Le quartier où je vis a été ravagé par le temps, qui refuse obstinément d’effacer d’autres destins. On l’appelle « Alto »… Quand la pluie qui le traverse est froide, non pas à sa température habituelle, glissante comme la brise qui souffle à travers les joyeux nids-de-poule de ces rues, qui serpentent dans le sable plutôt que dans le béton.
On l’appelle « Alto »… Cet habitat de nouvelles « boîtes », apportées par qui sait qui dans ce paradis urbain sans nom qui est en nous, nous le voulons ainsi, entre âme et chair, éphémère ; les noms ne sont que des significations vides de sens. D’ailleurs, nous ne savons ni les lire ni les écrire, et même si nous le savions, cela signifierait encore moins. En nous, il y a un quartier où nous vivons et où nous habitons, où nous vivons et mourons à chaque milliseconde. Et cela nous suffit. Cela nous suffit.
J’ai une âme fougueuse qui vit en moi
une âme fougueuse de maisons qui témoignent du silence et de la fureur dans les cendres
de filles en jupes qui tracent des frontières suspectes
avec des garçons qui, au lieu de pantalons, portent des « tchuna boys »
leurs sous-vêtements sont plus curieux que le monde.

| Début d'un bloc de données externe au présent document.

Definition BaseEnv : class := {|
  cname := "BaseEnv"; base := uvm_env;
  init := no_keys;
  build_phase self :=
    cdb_set None "TEST_CLK_PERIOD" (VInt 1) ;;
    cdb_set None "TEST_ITERATIONS" (VInt 10) ;;
    cdb_set None "TEST_BURST_LEN" (VInt 10) ;;
    cdb_set None "TEST_BURST_GAP" (VInt 10) ;;
    cdb_set None "ICCM_BASE" (VInt 0xee000000) ;;
    cdb_set None "DCCM_BASE" (VInt 0xf0040000) ;;
    cdb_set None "PIC_BASE" (VInt 0xf00c0000) ;;
    cdb_set None "ICCM_SIZE" (VInt 0x10000) ;;
    cdb_set None "DCCM_SIZE" (VInt 0x10000) ;;
    cdb_set None "PIC_SIZE" (VInt 0x8000) ;;
    let* v := cocotb_top "dma_axi_wdata" in
    cdb_set None "ADDR_ALIGN" (VLen "dma_axi_wdata" 8) ;;
    create self "axi_seqr" sequencer "axi_seqr" [] ;;
    create self "dbg_seqr" sequencer "dbg_seqr" [] ;;
    create self "axi_bfm" Axi4LiteBFM "axi_bfm"
      [("uut", VTop); ("signal_map", VDict [("clk", "clk"); ("rst", "rst_l")])] ;;
    let* v2 := dot (VObject self) ["axi_bfm"] in
    create self "axi_drv" Axi4LiteSubordinateDriver "axi_drv" [("bfm", v2)] ;;
    let* v3 := dot (VObject self) ["axi_bfm"] in
    create self "axi_mon" CommonAxi.Axi4LiteMonitor "axi_mon" [("bfm", v3)] ;;
    create self "dbg_bfm" DebugInterfaceBFM "dbg_bfm" [("uut", VTop)] ;;
    let* v4 := dot (VObject self) ["dbg_bfm"] in
    create self "dbg_drv" DebugInterfaceDriver "dbg_drv" [("bfm", v4)] ;;
    let* v5 := dot (VObject self) ["dbg_bfm"] in
    create self "dbg_mon" DebugInterfaceMonitor "dbg_mon" [("bfm", v5)] ;;
    create self "mem_bfm" CoreMemoryBFM "mem_bfm" [("uut", VTop)] ;;
    let* v6 := dot (VObject self) ["mem_bfm"] in
    create self "mem_mon" CoreMemoryMonitor "mem_mon" [("bfm", v6)] ;;
    cdb_set_at self ["mem_bfm"] "ICCM_BUSY_PROB" (VFloat (Decimal 5 2)) ;;
    cdb_set_at self ["mem_bfm"] "DCCM_BUSY_PROB" (VFloat (Decimal 5 2)) ;;
    cdb_set_at self ["mem_bfm"] "MEM_BUSY_MIN" (VInt 10) ;;
    cdb_set_at self ["mem_bfm"] "MEM_BUSY_MAX" (VInt 25) ;;
    cdb_set_at self ["mem_bfm"] "ECC_ERROR_RATE" (VFloat (Decimal 0 0)) ;;
    cdb_set_at self ["dbg_bfm"] "DBG_BUSY_PROB" (VFloat (Decimal 5 2)) ;;
    cdb_set_at self ["dbg_bfm"] "DBG_BUSY_MIN" (VInt 10) ;;
    cdb_set_at self ["dbg_bfm"] "DBG_BUSY_MAX" (VInt 25) ;;
    let* dbg_busy_prob := cdb_get_at self ["dbg_bfm"] "DBG_BUSY_PROB" in
    let* dbg_busy_max := cdb_get_at self ["dbg_bfm"] "DBG_BUSY_MAX" in
    let* v7 := cdb_get_at self ["mem_bfm"] "DCCM_BUSY_PROB" in
    let* v8 := cdb_get_at self ["mem_bfm"] "ICCM_BUSY_PROB" in
    let mem_busy_prob := vmax v7 v8 in
    let* mem_busy_max := cdb_get_at self ["mem_bfm"] "MEM_BUSY_MAX" in
    let busy_max := vmax mem_busy_max dbg_busy_max in
    let dbg_prob := vmul (vsub (VInt 1) dbg_busy_prob) mem_busy_prob in
    let dbg_trials := vmul (vtrials dbg_prob (VInt 10) (VFloat (Decimal 9999 2))) busy_max in
    cdb_set_at self ["dbg_bfm"] "DBG_BUSY_TIMEOUT" dbg_trials ;;
    let mem_prob := vmul (vsub (VInt 1) mem_busy_prob) dbg_busy_prob in
    let mem_trials := vmul (vtrials mem_prob (VInt 10) (VFloat (Decimal 9999 2))) mem_busy_max in
    cdb_set_at self ["axi_bfm"] "MEM_BUSY_TIMEOUT" mem_trials;
  connect_phase self :=
    connect_attrs self ["axi_drv"; "seq_item_port"] ["axi_seqr"; "seq_item_export"] ;;
    connect_attrs self ["dbg_drv"; "seq_item_port"] ["dbg_seqr"; "seq_item_export"] |}.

Il y a tant de hauts-maes en moi,
des fleurs qui exhalent une volupté nocturne près de la peau,
des ronds-points des jardins carrés,
des gens les plus joyeux et les plus intelligents de la ville (le haut-mae ne me laisse pas mentir),
et leurs mosquées et leurs églises ne font pas taire la voix de Dieu ici où le soleil,
s’assoit,
même la nuit,
du marché noir qu’on devrait appeler lune plutôt qu’« étoile », car toutes les angoisses de ces gens s’y embarquent,
dont beaucoup ne sont pas d’ici,
de la boulangerie du Mozambique qui nourrit toujours l’espoir d’un
meilleur pain,
des bruits chaleureux des rassemblements avant le week-end,
du cordonnier qui chante avec son marteau tordu,
de quelqu’un qui écrit un vers qui ne change peut-être rien, mais un
vers est un vers,
un vers est un univers,
le contraire n’est pas humain,
chacun avec son propre haut-mae.
Voici le mien. Voici celui qu’ils m’ont donné. C’est celle-ci que je vois et qui me regarde toujours.
Je n’en ai pas besoin d’une autre.
D’ici, je peux entendre la voix de tous les habitants d’Alto Maé
car le son n’a pas d’individus dans sa métaphysique
et un quartier n’existe que pour lui-même
Je le répète : chacun avec son propre Alto Maé, et celui-ci résonne profondément en moi.